◆ **What the task requires**: Look through the records below, count the lines with the word "directories", and reply with only the number.

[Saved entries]

+---+

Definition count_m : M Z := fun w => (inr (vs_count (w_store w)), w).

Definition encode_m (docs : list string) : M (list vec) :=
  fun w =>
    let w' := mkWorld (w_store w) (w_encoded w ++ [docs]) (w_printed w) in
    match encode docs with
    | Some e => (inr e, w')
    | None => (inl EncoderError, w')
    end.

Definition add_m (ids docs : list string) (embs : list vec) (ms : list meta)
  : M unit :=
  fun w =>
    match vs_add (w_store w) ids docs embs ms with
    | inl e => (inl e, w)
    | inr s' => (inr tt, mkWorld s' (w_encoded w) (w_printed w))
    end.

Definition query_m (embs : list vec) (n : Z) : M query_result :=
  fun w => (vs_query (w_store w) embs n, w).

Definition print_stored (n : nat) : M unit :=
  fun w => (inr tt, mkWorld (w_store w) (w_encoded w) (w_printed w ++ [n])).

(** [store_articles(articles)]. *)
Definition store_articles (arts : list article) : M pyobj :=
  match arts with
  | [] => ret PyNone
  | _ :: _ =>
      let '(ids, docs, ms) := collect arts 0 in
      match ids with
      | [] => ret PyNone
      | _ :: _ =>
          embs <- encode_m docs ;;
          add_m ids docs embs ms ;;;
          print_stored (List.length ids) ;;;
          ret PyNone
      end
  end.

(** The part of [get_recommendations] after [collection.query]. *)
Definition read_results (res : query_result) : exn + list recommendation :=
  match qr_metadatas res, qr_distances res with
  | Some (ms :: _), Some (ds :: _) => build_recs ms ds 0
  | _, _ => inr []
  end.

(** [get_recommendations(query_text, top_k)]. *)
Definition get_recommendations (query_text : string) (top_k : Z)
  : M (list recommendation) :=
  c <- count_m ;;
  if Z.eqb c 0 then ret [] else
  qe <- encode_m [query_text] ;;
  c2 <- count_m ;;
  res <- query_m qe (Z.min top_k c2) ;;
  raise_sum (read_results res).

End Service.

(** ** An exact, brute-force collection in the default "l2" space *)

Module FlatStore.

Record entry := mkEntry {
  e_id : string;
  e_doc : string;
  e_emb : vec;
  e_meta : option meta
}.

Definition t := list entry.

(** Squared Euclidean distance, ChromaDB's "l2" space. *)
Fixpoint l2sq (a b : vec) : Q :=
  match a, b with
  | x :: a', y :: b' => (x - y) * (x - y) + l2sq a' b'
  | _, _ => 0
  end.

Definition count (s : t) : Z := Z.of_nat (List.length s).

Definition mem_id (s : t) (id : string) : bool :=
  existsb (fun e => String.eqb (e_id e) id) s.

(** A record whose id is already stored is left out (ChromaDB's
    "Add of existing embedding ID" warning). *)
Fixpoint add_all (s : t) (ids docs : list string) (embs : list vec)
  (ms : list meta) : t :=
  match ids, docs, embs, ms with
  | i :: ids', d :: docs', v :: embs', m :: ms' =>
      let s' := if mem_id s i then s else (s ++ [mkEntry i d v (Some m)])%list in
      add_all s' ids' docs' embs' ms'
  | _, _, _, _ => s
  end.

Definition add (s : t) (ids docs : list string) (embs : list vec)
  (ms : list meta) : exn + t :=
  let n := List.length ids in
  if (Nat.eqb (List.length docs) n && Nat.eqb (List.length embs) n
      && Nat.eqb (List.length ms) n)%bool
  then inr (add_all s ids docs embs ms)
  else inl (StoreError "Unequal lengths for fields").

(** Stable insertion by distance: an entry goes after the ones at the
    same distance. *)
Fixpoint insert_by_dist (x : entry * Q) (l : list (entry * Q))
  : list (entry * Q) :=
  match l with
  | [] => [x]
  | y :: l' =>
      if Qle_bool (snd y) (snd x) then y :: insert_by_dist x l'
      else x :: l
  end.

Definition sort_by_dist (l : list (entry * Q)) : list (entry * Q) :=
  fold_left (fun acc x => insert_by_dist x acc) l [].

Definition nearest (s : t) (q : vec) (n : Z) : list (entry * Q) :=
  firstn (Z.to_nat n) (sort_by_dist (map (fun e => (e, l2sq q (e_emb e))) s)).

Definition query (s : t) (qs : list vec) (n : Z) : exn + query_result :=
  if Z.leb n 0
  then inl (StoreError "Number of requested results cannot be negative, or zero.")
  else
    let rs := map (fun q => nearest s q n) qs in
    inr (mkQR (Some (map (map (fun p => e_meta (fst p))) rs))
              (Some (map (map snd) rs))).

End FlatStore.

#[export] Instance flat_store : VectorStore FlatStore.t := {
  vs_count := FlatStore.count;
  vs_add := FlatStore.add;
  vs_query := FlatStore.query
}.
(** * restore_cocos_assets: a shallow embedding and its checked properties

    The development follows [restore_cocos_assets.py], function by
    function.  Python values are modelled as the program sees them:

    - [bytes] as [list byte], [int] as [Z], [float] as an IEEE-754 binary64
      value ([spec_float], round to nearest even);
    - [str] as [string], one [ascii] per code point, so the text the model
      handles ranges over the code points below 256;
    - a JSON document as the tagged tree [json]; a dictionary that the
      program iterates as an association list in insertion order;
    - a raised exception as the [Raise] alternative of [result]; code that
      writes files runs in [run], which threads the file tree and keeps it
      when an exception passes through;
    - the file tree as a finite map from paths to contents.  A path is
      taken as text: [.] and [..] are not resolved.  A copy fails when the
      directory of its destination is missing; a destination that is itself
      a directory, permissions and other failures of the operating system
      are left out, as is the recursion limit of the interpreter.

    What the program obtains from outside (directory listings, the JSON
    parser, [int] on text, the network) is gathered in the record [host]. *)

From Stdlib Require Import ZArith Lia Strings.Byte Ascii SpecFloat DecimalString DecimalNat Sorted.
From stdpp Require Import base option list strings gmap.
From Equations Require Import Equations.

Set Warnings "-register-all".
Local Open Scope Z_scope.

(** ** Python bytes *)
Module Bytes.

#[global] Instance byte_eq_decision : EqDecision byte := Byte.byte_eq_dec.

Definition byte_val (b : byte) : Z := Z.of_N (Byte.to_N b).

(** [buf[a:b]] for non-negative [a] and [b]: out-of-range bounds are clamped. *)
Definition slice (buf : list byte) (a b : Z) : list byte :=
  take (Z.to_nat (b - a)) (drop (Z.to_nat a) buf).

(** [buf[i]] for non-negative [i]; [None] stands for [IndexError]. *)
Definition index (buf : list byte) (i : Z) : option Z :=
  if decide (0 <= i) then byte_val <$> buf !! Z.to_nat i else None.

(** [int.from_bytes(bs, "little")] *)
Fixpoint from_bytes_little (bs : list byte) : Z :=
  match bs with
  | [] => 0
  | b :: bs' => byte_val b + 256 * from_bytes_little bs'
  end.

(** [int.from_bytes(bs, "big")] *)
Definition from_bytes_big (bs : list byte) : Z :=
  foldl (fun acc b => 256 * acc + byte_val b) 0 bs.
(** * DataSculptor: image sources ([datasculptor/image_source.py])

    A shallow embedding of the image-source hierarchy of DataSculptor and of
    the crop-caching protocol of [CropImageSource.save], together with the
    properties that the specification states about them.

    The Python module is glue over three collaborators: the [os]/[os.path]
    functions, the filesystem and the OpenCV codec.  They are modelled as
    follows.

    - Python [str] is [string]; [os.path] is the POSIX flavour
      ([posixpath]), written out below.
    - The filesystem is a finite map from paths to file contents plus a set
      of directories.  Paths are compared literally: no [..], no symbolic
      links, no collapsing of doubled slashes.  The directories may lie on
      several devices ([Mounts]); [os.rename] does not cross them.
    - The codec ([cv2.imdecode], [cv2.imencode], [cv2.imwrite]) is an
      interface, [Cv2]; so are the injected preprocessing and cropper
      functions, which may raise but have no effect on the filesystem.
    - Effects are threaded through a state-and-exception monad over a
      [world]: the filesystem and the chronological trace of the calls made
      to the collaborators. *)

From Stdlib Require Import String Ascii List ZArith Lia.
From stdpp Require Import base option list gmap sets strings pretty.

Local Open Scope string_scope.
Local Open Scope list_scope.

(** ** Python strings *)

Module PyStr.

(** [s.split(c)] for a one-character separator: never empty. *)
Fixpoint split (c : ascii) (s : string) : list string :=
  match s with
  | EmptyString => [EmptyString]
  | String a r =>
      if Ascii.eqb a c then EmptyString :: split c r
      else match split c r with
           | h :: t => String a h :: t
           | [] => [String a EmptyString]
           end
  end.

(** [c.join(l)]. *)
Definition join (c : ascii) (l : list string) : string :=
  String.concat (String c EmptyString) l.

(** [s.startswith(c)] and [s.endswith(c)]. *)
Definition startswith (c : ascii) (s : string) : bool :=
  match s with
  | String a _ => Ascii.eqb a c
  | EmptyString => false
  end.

+---+

◆ **Solution to the problem**: 2